## Exercise requirements
In the data below, one line contains "(string * json))." and a later one contains "(** ** Serialisation". Print both, with every line between them, exactly and alone.

[Records from a dataset]
--- START ---
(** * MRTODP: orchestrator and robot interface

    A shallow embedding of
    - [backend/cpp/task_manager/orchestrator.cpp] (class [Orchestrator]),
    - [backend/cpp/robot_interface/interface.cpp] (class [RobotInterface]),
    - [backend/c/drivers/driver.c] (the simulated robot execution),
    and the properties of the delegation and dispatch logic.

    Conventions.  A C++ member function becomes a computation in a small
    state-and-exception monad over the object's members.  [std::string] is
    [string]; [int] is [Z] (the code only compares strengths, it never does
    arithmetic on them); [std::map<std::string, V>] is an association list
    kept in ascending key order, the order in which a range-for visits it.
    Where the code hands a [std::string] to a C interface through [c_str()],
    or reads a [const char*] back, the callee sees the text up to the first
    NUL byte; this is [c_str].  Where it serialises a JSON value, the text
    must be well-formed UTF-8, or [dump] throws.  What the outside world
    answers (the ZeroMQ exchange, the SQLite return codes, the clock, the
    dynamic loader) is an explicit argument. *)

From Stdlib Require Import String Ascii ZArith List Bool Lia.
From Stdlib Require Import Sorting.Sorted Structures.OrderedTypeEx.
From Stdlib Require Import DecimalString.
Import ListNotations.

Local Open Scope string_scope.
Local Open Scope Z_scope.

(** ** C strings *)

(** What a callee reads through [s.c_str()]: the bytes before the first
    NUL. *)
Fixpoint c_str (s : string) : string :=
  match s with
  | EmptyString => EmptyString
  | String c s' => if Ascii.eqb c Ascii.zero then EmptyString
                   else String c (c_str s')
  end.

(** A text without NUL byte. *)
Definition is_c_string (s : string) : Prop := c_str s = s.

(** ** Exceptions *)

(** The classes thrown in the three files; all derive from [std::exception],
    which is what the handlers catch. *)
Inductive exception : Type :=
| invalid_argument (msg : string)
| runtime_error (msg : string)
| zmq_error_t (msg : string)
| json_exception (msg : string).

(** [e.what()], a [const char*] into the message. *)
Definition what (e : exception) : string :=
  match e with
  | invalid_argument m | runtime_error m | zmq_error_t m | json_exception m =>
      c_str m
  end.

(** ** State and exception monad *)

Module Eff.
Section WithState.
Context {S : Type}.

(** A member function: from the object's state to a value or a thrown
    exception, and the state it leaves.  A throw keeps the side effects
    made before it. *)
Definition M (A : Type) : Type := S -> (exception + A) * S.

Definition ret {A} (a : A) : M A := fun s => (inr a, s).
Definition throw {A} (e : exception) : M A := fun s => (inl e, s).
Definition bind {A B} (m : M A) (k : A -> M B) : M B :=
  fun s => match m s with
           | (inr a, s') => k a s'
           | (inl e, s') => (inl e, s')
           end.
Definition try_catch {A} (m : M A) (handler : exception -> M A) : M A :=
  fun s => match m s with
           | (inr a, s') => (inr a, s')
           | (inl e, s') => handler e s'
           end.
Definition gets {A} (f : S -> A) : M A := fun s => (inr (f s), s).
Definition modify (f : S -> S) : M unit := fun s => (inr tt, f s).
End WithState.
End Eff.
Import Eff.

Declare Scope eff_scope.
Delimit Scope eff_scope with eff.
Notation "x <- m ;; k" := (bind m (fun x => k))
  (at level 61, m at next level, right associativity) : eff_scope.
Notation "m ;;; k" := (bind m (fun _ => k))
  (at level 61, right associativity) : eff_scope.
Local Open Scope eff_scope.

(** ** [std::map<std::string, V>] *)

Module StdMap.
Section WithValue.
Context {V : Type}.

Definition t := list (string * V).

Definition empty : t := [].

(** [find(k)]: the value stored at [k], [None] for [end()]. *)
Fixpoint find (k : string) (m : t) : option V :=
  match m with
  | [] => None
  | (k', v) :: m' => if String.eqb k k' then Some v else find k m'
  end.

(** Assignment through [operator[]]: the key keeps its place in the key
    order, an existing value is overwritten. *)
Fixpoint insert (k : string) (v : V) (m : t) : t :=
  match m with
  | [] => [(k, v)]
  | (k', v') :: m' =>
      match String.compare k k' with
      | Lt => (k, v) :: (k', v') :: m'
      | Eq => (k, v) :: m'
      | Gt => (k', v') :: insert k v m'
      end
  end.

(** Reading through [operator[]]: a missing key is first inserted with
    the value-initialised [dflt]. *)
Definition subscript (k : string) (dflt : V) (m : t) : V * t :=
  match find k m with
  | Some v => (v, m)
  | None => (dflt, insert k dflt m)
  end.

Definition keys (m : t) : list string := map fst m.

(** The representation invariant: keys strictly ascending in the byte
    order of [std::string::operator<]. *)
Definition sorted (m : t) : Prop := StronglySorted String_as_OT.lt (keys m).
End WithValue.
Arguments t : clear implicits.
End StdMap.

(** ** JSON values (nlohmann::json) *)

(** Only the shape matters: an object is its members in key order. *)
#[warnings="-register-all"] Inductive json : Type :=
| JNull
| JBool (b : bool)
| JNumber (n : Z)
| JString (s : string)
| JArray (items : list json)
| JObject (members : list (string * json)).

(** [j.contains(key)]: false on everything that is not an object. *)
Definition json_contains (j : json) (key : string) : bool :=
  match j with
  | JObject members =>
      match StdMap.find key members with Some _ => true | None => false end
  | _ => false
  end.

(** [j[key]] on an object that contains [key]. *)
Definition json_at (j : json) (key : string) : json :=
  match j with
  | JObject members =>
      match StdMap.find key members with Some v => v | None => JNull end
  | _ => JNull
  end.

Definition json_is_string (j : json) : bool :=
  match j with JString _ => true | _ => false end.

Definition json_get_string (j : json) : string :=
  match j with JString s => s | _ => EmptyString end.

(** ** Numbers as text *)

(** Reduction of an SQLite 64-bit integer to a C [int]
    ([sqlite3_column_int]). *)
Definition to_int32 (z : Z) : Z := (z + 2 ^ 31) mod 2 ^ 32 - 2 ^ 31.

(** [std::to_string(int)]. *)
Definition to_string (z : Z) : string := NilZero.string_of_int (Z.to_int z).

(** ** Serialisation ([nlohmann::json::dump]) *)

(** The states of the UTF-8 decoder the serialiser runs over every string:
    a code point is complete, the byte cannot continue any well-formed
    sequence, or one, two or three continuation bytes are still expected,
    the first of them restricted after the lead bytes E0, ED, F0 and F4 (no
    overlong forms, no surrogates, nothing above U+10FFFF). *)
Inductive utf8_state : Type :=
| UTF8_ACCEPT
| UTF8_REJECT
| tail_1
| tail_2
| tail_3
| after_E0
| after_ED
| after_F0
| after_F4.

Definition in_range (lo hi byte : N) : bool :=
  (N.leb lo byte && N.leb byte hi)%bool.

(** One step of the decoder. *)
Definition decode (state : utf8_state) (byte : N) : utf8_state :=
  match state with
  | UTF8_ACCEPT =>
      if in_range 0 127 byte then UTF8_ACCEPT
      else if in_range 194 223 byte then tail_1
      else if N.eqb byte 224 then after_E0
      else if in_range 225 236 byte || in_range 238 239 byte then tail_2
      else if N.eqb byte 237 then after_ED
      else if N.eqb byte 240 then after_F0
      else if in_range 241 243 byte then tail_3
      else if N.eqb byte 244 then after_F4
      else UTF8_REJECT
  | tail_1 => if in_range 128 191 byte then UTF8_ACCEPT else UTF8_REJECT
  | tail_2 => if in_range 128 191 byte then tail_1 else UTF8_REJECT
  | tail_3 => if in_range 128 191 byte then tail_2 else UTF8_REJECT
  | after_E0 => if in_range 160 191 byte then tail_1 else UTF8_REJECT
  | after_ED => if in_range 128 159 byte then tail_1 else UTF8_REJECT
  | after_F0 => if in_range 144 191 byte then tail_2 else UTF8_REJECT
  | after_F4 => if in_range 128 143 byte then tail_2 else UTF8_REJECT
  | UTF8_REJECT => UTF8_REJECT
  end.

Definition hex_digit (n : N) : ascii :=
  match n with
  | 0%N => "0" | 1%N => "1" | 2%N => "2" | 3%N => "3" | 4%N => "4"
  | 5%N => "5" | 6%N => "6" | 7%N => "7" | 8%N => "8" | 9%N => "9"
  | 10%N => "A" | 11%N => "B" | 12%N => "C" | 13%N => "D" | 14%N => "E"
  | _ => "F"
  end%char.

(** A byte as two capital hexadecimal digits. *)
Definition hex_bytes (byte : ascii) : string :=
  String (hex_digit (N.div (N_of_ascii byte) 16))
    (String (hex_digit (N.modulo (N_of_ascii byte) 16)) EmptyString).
--- END ---
## Solution
| JObject (members : list (string * json)).

(** [j.contains(key)]: false on everything that is not an object. *)
Definition json_contains (j : json) (key : string) : bool :=
  match j with
  | JObject members =>
      match StdMap.find key members with Some _ => true | None => false end
  | _ => false
  end.

(** [j[key]] on an object that contains [key]. *)
Definition json_at (j : json) (key : string) : json :=
  match j with
  | JObject members =>
      match StdMap.find key members with Some v => v | None => JNull end
  | _ => JNull
  end.

Definition json_is_string (j : json) : bool :=
  match j with JString _ => true | _ => false end.

Definition json_get_string (j : json) : string :=
  match j with JString s => s | _ => EmptyString end.

(** ** Numbers as text *)

(** Reduction of an SQLite 64-bit integer to a C [int]
    ([sqlite3_column_int]). *)
Definition to_int32 (z : Z) : Z := (z + 2 ^ 31) mod 2 ^ 32 - 2 ^ 31.

(** [std::to_string(int)]. *)
Definition to_string (z : Z) : string := NilZero.string_of_int (Z.to_int z).

(** ** Serialisation ([nlohmann::json::dump]) *)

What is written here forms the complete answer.